У мужа Клодины не было времени проводить ее на вокзал, ей пришлось в одиночестве ждать поезда, вокруг теснилась и напирала толпа и медленно несла ее туда и обратно, словно большая, тяжелая волна помоев. Чувства, запечатленные на распахнутых, бледных утренних лицах, плыли по их поверхности сквозь темное пространство, как рыбья икра по тусклой водной глади. Ей стало противно. Появилось желание брезгливо отогнать со своего пути все то, что ползло и шевелилось вокруг, однако - ужаснуло ли ее физическое превосходство того, что было вокруг, или только этот сумрачный, ровный, равнодушный свет под гигантской крышей, состоящей из грязного стекла и беспорядочных железных реек, - но пока Клодина с виду спокойно и сдержанно шла в толпе людей, она почувствовала, что вынуждена поступать именно так, и ощутила в глубине души муку унижения. Она тщетно пыталась отыскать защиту в себе самой; ей казалось, что, медленно покачиваясь, она теряется в этой сутолоке, глаза не могли ни на чем остановиться, она уже не могла сосредоточить внимание на себе самой и как ни силилась сосредоточиться, обнаруживала всякий раз тоненькую, тягучую струнку головной боли, которая мешала думать.
Мысли ее уклонялись в сторону и пытались вернуться ко вчерашнему; но эти попытки просто помогли Клодине осознать, что она таит в себе нечто драгоценное и нежное. И не имеет права все это предавать, потому что другие люди не в состоянии понять ее, а она слабее их, не может защититься и ей страшно. Вытянувшись, подобравшись, шла она между ними, полная высокомерия, и вздрагивала, если кто-нибудь подходил к ней слишком близко, и пряталась за маской скромности. И чувствовала при этом, втайне радуясь, как она счастлива, насколько лучше стало, когда она смирилась и отдалась этому тихо буйствующему в ней страху.

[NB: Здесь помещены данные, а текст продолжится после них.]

(** X12. A run reports success only when nothing at all went wrong: the
    sheet has every column, no employee number occurs twice, no row lacks
    a field, and every row has rendered both its badges, so that twice as
    many files are written as the sheet has rows. *)
Theorem X12_success_means_all_rendered env presets preset_name path df :
  log (task env presets preset_name path df) = None →
  let o := task env presets preset_name path df in
  notice o = ShowInfo success_message
  ∧ missing_columns df = []
  ∧ duplicates df = []
  ∧ length (rendered o) = 2 * length (rows df)
  ∧ ∀ index row, rows df !! index = Some row →
      missing_fields row = []
      ∧ ∃ p f b, presets !! preset_name = Some p
                 ∧ process_row env p [] index row = ([], [f; b]).
Proof.
intros Hlog o.
destruct (decide (missing_columns df = [])) as [Hcols|Hcols];
  [|unfold task in Hlog; by rewrite bool_decide_false in Hlog by done].
destruct (presets !! preset_name) as [p|] eqn:Hp;
  [|unfold task in Hlog; by rewrite Hcols, Hp in Hlog].
destruct (task_logged env presets preset_name path df p Hcols Hp)
  as [Hlogged Hrendered].
assert (notice o = ShowInfo success_message) as Hnotice.
{ revert Hlog. unfold o, task. rewrite Hcols, Hp. simpl.
  match goal with
  | |- context [bool_decide (?a ++ ?b = [])] =>
      by destruct (bool_decide (a ++ b = []))
  end. }
unfold logged in Hlogged. rewrite Hlog in Hlogged. simpl in Hlogged.
symmetry in Hlogged. apply app_eq_nil in Hlogged as [Hdups Hrows].
assert (duplicates df = []) as Hnodup by (by case_bool_decide).
rewrite Hnodup in *.
assert (∀ index row, rows df !! index = Some row →
          missing_fields row = []
          ∧ ∃ f b, process_row env p [] index row = ([], [f; b])) as Hall.
{ intros index row Hrow.
  assert ((process_row env p [] index row).1 = []) as Hfst.
  { apply join_nil in Hrows. rewrite Forall_forall in Hrows. apply Hrows.
    apply list_elem_of_fmap. eexists. split; [done|].
    apply elem_of_lookup_imap. by exists index, row. }
  destruct (process_row_shape env p [] index row)
    as [(f & b & E & Hm & _)|[(e & E)|(e & f & E & _)]];
    rewrite E in Hfst; try done.
  split; [done|]. by exists f, b. }
split_and!; [done..| |].
- unfold o. rewrite Hrendered.
  etrans; [apply (length_join_eq 2)|by rewrite length_fmap, length_imap].
  apply Forall_forall. intros l (r & -> & Hr)%list_elem_of_fmap.
  apply elem_of_lookup_imap in Hr as (i & row & -> & Hrow).
  by destruct (Hall i row Hrow) as (_ & f & b & ->).
- intros index row Hrow. destruct (Hall index row Hrow) as (Hm & f & b & E).
  split; [done|]. by exists p, f, b.
Qed.

Lemma X12_success_means_all_rendered_witness :
  rendered (task sample_env sample_presets "default" "log.txt" sample_clean)
  = ["badge_front_1023.png"; "badge_back_1023.png";
     "badge_front_1024.png"; "badge_back_1024.png"]
  ∧ notice (task sample_env sample_presets "default" "log.txt" sample_clean)
    = ShowInfo success_message.
Proof.
pose proof (X12_success_means_all_rendered sample_env sample_presets
              "default" "log.txt" sample_clean) as H.
destruct H as (H & _); [by vm_compute|].
split; [by vm_compute|exact H].
Defined.

(** X13. A run ends in exactly one of two ways: no error log is written
    and the success notice is queued, or an error log with at least one
    entry is written and an error notice is queued. An empty log is never
    written. *)
Theorem X13_success_or_error_log env presets preset_name path df :
  let o := task env presets preset_name path df in
  (log o = None ∧ notice o = ShowInfo success_message)
  ∨ (∃ errors text, log o = Some errors ∧ errors ≠ []
                    ∧ notice o = ShowError text).
Proof.
intros o. unfold o, task.
case_bool_decide; simpl; [|right; by eexists _, _].
destruct (presets !! preset_name); [|right; by eexists _, _].
case_bool_decide; simpl; [by left|right; by eexists _, _].
Qed.

End batch_more.

(** ** The duplicate check *)

Section duplicates_more.
Import Py PyFacts.

Lemma NoDup_unique_from seen l : NoDup (unique_from seen l).
Proof.
revert seen. induction l as [|x l IH]; intros seen; simpl; [constructor|].
case_bool_decide; [done|]. constructor; [|done].
rewrite elem_of_unique_from. intros [_ Hx]. apply Hx. by left.
Qed.

(** X14. The list of duplicates computed before the rows are processed
    holds exactly the trimmed employee numbers that occur in more than one
    row, each of them once; a missing number counts as the text [nan]. *)
Theorem X14_duplicates_are_the_repeated_numbers df :
  (∀ x, x ∈ duplicates df
        ↔ (1 < length (filter (λ y, y = x) (employee_numbers df)))%nat)
  ∧ NoDup (duplicates df)
  ∧ employee_numbers df
    = (λ row : Row, strip (match row "Employee Number" with
                           | NaN => "nan"
                           | Value text => text
                           end)) <$> rows df.
Proof.
split_and!.
- apply elem_of_duplicates.
- apply NoDup_unique_from.
- done.
Qed.

(** X15. Of two rows with the same trimmed employee number, a complete
    row whose number [clean_employee_id] leaves as it is (it does not end
    in [.0] after digits) is turned away with the duplicate message for
    that number, and renders nothing. *)
Theorem X15_duplicate_row_rejected env p df i j row other :
  i ≠ j →
  rows df !! i = Some row →
  rows df !! j = Some other →
  strip (str (row "Employee Number")) = strip (str (other "Employee Number")) →
  clean_employee_id (strip (str (row "Employee Number")))
  = strip (str (row "Employee Number")) →
  missing_fields row = [] →
  process_row env p (duplicates df) i row
  = ([Line (duplicated_message i (strip (str (row "Employee Number"))))], []).
Proof.
intros Hij Hi Hj Hsame Hclean Hm.
rewrite process_row_duplicated; [by unfold normalize; rewrite Hclean|done|].
unfold normalize. rewrite Hclean. apply elem_of_duplicates.
assert (employee_numbers df !! i = Some (strip (str (row "Employee Number"))))
  as Ei.
{ unfold employee_numbers. rewrite list_lookup_fmap.
  by rewrite (Hi : @lookup nat Row (list Row) _ i (rows df) = Some row). }
assert (employee_numbers df !! j = Some (strip (str (row "Employee Number"))))
  as Ej.
{ unfold employee_numbers. rewrite list_lookup_fmap.
  rewrite (Hj : @lookup nat Row (list Row) _ j (rows df) = Some other).
  simpl. by rewrite Hsame. }
destruct (decide (i < j)%nat).
- by eapply (twice_in_list _ i j).
- eapply (twice_in_list _ j i); [lia|done..].
Qed.

Lemma X15_duplicate_row_rejected_witness :
  process_row sample_env sample_preset (duplicates sample_plain) 1
    (sample_row "Zhang San" "San Zhang" " 1023 ")
  = ([Line "Row 3: Employee Number '1023' is duplicated."], []).
Proof.
rewrite (X15_duplicate_row_rejected sample_env sample_preset sample_plain 1 0
           (sample_row "Zhang San" "San Zhang" " 1023 ")
           (sample_row "Li Wei" "Wei Li" "1023")); by vm_compute.
Defined.

End duplicates_more.

(** ** More on the PDF compositor *)

Section compositor_more.
Import Py PyFacts.

Lemma files_with_prefix_filter prefix (keep : string → Prop)
    `{!∀ f, Decision (keep f)} files :
  (∀ f, startswith f prefix = true → keep f) →
  files_with_prefix prefix (filter keep files) = files_with_prefix prefix files.
Proof.
intros Hkeep. unfold files_with_prefix. f_equal.
rewrite list_filter_filter. apply list_filter_iff. naive_solver.
Qed.

Lemma files_with_prefix_perm prefix files files' :
  files ≡ₚ files' →
  files_with_prefix prefix files = files_with_prefix prefix files'.
Proof.
intros Hperm. unfold files_with_prefix.
apply (Sorted_unique String.le); [apply (Sorted_merge_sort _)..|].
by rewrite !merge_sort_Permutation, Hperm.
Qed.
(** * BR-2026: the Electron shell of AwakenSecurity and the risk engine

    The development first gives the definitions, then the properties.

    - [Js] and [Main]: a shallow embedding of [electron/src/main.js], the
      Electron main process: [makeApiCall] and the nine IPC handlers
      registered with [ipcMain.handle].
    - [Launcher] and [Script]: a shallow embedding of the start-up script
      that probes the Vite dev server and the Python API before it spawns
      Electron ([checkPort], [waitForServices], [startElectron]).
    - [Engine] and [Watcher]: the risk analysis and download-monitoring
      engine.  Its code ([analyzer.py], [monitor.py], [config.py]) is not
      among the sources, so these definitions are modelled from the
      specification.
    - [MainFacts], [ScriptFacts], [EngineFacts], [WatcherFacts]: what is
      proved of them.

    JavaScript effects are made explicit: a thrown value is a [Threw]
    completion, console output and process events are collected in a log,
    and everything the outside world decides (the HTTP server, the network,
    the child process) is a parameter of the functions. *)

From Stdlib Require Import List String Ascii Bool Arith ZArith NArith Lia.
From Stdlib Require Import Strings.Byte DecimalString.
Import ListNotations.

Local Open Scope string_scope.
Set Warnings "-register-all".

(** ** JavaScript values and completions *)

Module Js.

(** An [Error] object: what [new Error(msg)] builds and what [node-fetch]
    rejects with ([FetchError], [AbortError], [SyntaxError] from
    [response.json()]). *)
Record Error : Type := mkError { name : string; message : string }.

(** The outcome of evaluating a statement list or awaiting a promise. *)
Inductive Completion (A : Type) : Type :=
| Returned (a : A)
| Threw (e : Error).
Arguments Returned {A} a.
Arguments Threw {A} e.

(** Parsed JSON, the values that cross the HTTP and the IPC boundary. *)
Inductive Json : Type :=
| JNull
| JBool (b : bool)
| JNum (z : Z)
| JStr (s : string)
| JArr (items : list Json)
| JObj (fields : list (string * Json)).

(** A plain object literal [{ k1: v1, ... }]. *)
Definition is_plain_object (j : Json) : bool :=
  match j with JObj _ => true | _ => false end.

И по этой примете она узнала то самое ощущение. Ведь так было и тогда; она вдруг вспомнила: когда-то ей уже казалось, будто ее долго не было, и одновременно - что она никогда никуда не девалась. Что-то смутное окутало ее, что-то неопределенное, похожее на боязливое стремление больных скрывать свои страдания; ее поступки, расчленяясь на части, отделялись от нее, и память других людей уносила их прочь, и ничто не оставляло в ней такого осадка страха, который начинает тихо наполнять душу, в то время как другие думают, что обескровили ее целиком и с сытым видом отворачиваются; и однако на все, что она выстрадала, бледным светом ложился отблеск некоего венца, и глухие, зудящие муки, которые сопутствовали ее жизни, излучали сияние. И тогда ей порой казалось, что ее страдания пылают в ней, как маленькие языки пламени, и что-то заставляло ее зажигать все новые и новые, не зная покоя; при этом ей казалось, что в лоб ей врезается какой-то обруч, невидимый и невероятный, словно пришедший из снов, словно стеклянный, а иногда у нее в голове лишь кружилось далекое пение...
Клодина сидела, не двигаясь, а поезд катил вперед. Ее попутчики вели между собой беседу, для нее это был лишь какой-то шум. И когда она думала теперь о своем муже, и мысли ее окутывались мягким, усталым счастьем, словно морозным снежным воздухом, то при всей мягкости было что-то, что почти мешало двигаться, как будто выздоравливающему, привыкшему к комнатной неподвижности человеку приходилось сделать свои первые шаги по улице. Это было счастье, которое сковывает и от которого даже больно; а за всем этим все еще пронзительно звучал тот неопределенный, колеблющийся звук, который она не могла постичь, далекий, забытый, как детская песенка, как боль, как она сама, и, расходясь широкими дрожащими кругами, он притягивал ее мысли к себе, и они не могли заглянуть в его лицо.